Marina Luiza Amari destaca que são
essenciais a razoabilidade e a boa-fé de ambas as partes, pois se trata de
situação custosa tanto para locador quanto para o locatário
Com a paralisação temporária de
serviços e atividades não essenciais no Paraná, decretada pelo governo do
Estado, como medida para reduzir o contágio do novo coronavírus, cresce a
preocupação em relação ao pagamento de aluguel de imóveis comerciais.

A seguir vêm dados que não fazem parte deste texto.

(** conversion of an unsigned value to [int] *)
Definition to_int (n : N) : Z := (Z.of_N n + 2 ^ 31) mod 2 ^ 32 - 2 ^ 31.

(** [a + b] in [int]: beyond the range of [int] the sum wraps around, as
    it does on the two's-complement machines the code runs on. *)
Definition add_int (a b : Z) : Z := (a + b + 2 ^ 31) mod 2 ^ 32 - 2 ^ 31.

(** [hbuf.resize(n)] on the empty vector [hbuf]; [n] is the value of the
    argument before its conversion to [size_t].  A negative value is
    converted to [2^64 + n], a request of more than [max_size()] elements
    for every queue list the [uint] loop counters can index, and [resize]
    throws [std::length_error]; otherwise the vector holds [n] zeros.
    Running out of memory is not modelled, here as for the device
    buffers. *)
Definition resize (n : Z) : option (list Z) :=
  if n <? 0 then None else Some (replicate (Z.to_nat n) 0).

(** unsigned subtraction in a 64-bit type *)
Definition sub64 (a b : N) : N :=
  Z.to_N ((Z.of_N a - Z.of_N b) mod 2 ^ 64).

(** unsigned subtraction in a 32-bit type *)
Definition sub32 (a b : N) : N :=
  Z.to_N ((Z.of_N a - Z.of_N b) mod 2 ^ 32).

(** ** util.hpp *)

(** [alignup]: align [n] to the next multiple of [m] (in [size_t]). *)
Definition alignup (n m : N) : N :=
  size_t (sub64 (size_t (n + m)) 1 / m * m)%N.

Inductive device_options_kind := compile_options | program_header.

(** The static member [device_options<kind>::options], one map per kind:
    a vector of strings per device id, the back of the vector on top. *)
Record options_state := {
  opt_compile : gmap nat (list string);
  opt_header : gmap nat (list string)
}.

Definition options_of (kind : device_options_kind) (o : options_state)
  : gmap nat (list string) :=
  match kind with
  | compile_options => opt_compile o
  | program_header => opt_header o
  end.

Definition set_options (kind : device_options_kind)
  (m : gmap nat (list string)) (o : options_state) : options_state :=
  match kind with
  | compile_options => {| opt_compile := m; opt_header := opt_header o |}
  | program_header => {| opt_compile := opt_compile o; opt_header := m |}
  end.

(** [options[dev()]]: [std::map::operator[]] reads the vector of the device,
    an absent key standing for the empty vector it creates. *)
Definition stack_of (kind : device_options_kind) (dev : nat)
  (o : options_state) : list string :=
  default [] (options_of kind o !! dev).

Module device_options.

(** [device_options<kind>::get] *)
Definition get (kind : device_options_kind) (dev : nat) (o : options_state)
  : string * options_state :=
  let v := stack_of kind dev o in
  let v' := match v with [] => v ++ [EmptyString] | _ => v end in
  (List.last v' EmptyString,
   set_options kind (<[dev := v']> (options_of kind o)) o).

(** [device_options<kind>::push] *)
Definition push (kind : device_options_kind) (dev : nat) (str : string)
  (o : options_state) : options_state :=
  set_options kind
    (<[dev := stack_of kind dev o ++ [str]]> (options_of kind o)) o.

(** [device_options<kind>::pop] *)
Definition pop (kind : device_options_kind) (dev : nat)
  (o : options_state) : options_state :=
  let v := stack_of kind dev o in
  let v' := match v with [] => v | _ => removelast v end in
  set_options kind (<[dev := v']> (options_of kind o)) o.

End device_options.

Definition get_compile_options := device_options.get compile_options.
Definition get_program_header := device_options.get program_header.
Definition push_compile_options := device_options.push compile_options.
Definition pop_compile_options := device_options.pop compile_options.
Definition push_program_header := device_options.push program_header.
Definition pop_program_header := device_options.pop program_header.

(** the newline character of the string literals *)
Definition nl : string := String (Ascii.ascii_of_nat 10) EmptyString.

(** [standard_kernel_header(dev)] *)
Definition fp64_pragmas : string :=
  String.concat nl
    ["#if defined(cl_khr_fp64)";
     "#  pragma OPENCL EXTENSION cl_khr_fp64: enable";
     "#elif defined(cl_amd_fp64)";
     "#  pragma OPENCL EXTENSION cl_amd_fp64: enable";
     "#endif"; EmptyString]%string.

Definition standard_kernel_header (dev : nat) (o : options_state)
  : string * options_state :=
  let '(h, o') := get_program_header dev o in
  ((fp64_pragmas ++ h)%string, o').

(** ** The OpenCL runtime as seen by the host code *)

Record Program := {
  p_context : nat;
  p_source : string;
  p_options : string
}.

(** [cl::Kernel(program, name)] *)
Record Kernel := {
  k_program : Program;
  k_name : string
}.

(** A [cl::CommandQueue] with what [getInfo] and [getWorkGroupInfo] report
    for its context and device. *)
Record CommandQueue := {
  q_context : nat;                        (* CL_QUEUE_CONTEXT *)
  q_device : nat;                         (* CL_QUEUE_DEVICE *)
  context_device0 : nat;                  (* CL_CONTEXT_DEVICES, element 0 *)
  local_mem_size : N;                     (* CL_DEVICE_LOCAL_MEM_SIZE *)
  kernel_work_group_size : Kernel -> N;   (* CL_KERNEL_WORK_GROUP_SIZE *)
  kernel_local_mem_size : Kernel -> N;    (* CL_KERNEL_LOCAL_MEM_SIZE *)
  build_ok : string -> string -> bool     (* does program.build succeed *)
}.

(** The template parameter [T]: its device-side name and [sizeof(T)]. *)
Record elem_type := {
  type_name : string;
  sizeof : N
}.

(** The key of a compiled variant: the context for [stencil<T>], the
    transform and the context for [gstencil<T>::exdata<func>]. *)
Inductive cache_key :=
| PlainKey (context : nat)
| GeneralKey (func : string) (context : nat).

(** The process-wide state: the build-configuration stacks, the static maps
    of [stencil<T>] and of [gstencil<T>::exdata<func>] (the latter keyed by
    the transform name and the context), and the record of every
    compilation that was carried out, the most recent first. *)
Record process_state := {
  ps_options : options_state;
  s_compiled : gmap nat bool;
  s_conv_local : gmap nat Kernel;
  s_conv_local_big : gmap nat Kernel;
  s_conv_remote : gmap nat Kernel;
  s_wgsize : gmap nat N;
  g_compiled : gmap (string * nat) bool;
  g_conv_local : gmap (string * nat) Kernel;
  g_conv_remote : gmap (string * nat) Kernel;
  g_wgsize : gmap (string * nat) N;
  compilations : list (cache_key * Program)
}.

Definition with_options (o : options_state) (st : process_state)
  : process_state :=
  {| ps_options := o;
     s_compiled := s_compiled st; s_conv_local := s_conv_local st;
     s_conv_local_big := s_conv_local_big st;
     s_conv_remote := s_conv_remote st; s_wgsize := s_wgsize st;
     g_compiled := g_compiled st; g_conv_local := g_conv_local st;
     g_conv_remote := g_conv_remote st; g_wgsize := g_wgsize st;
     compilations := compilations st |}.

De acordo com a advogada Marina
Luiza Amari, mestranda em Direito das Relações Sociais pela UFPR, se houver
dificuldade de pagamento, os locatários devem contatar os locadores a fim de
negociar a melhor forma de realizá-lo. “A solução dependerá de cada negócio, do
valor do aluguel já praticado, do tempo de locação e do histórico contratual”,
observa.
Marina Amari pondera que a
geração de capital nesse período será decrescente e quase nula, sem que haja,
além da oferta, pessoas com capacidade financeira para o consumo. Como medida
de contenção das demissões em massa, o governo federal aprovou a Medida
Provisória 936, que permite a diminuição proporcional da jornada de trabalho e
dos salários, bem como a suspensão temporária do contrato de trabalho.
Segundo ela, não existe
normatização a respeito de suspensão de valores e obrigações contratuais até o
momento, mas aponta que está tramitando o Projeto de Lei 1.179/2020,
versando sobre o regime emergencial e transitório das relações privadas no
período da pandemia. Esse projeto intenta, por exemplo, que seja
impossibilitada a concessão de liminares para despejo na maioria dos casos
previstos pela lei, no período correspondente entre 20 de março e 30 de outubro
de 2020.
Para a advogada, são essenciais
a razoabilidade e a boa-fé de ambas as partes, pois se trata de situação
custosa tanto para locador quanto para o locatário. “A crise afeta as duas
pontas da relação locatícia. Assim como o locador esperava receber o aluguel, o
locatário contava com as vendas ordinárias para honrar sua obrigação”, pondera
Marina Amari, salientando que, desse modo, podem ser discutidas diversas
maneiras de ajustar o acordado.
Ela exemplifica que no
exercício concernente a março houve, durante cerca de 20 dias, atividade
regular do comércio, já que as normas foram editadas em sua maioria nos dias 18
a 20 daquele mês. “Desse modo, a depender do comprovado impacto gerado pelos 10
dias restantes e desde que de boa-fé, pode-se pleitear o pagamento
proporcional, ou com desconto, do valor do aluguel”.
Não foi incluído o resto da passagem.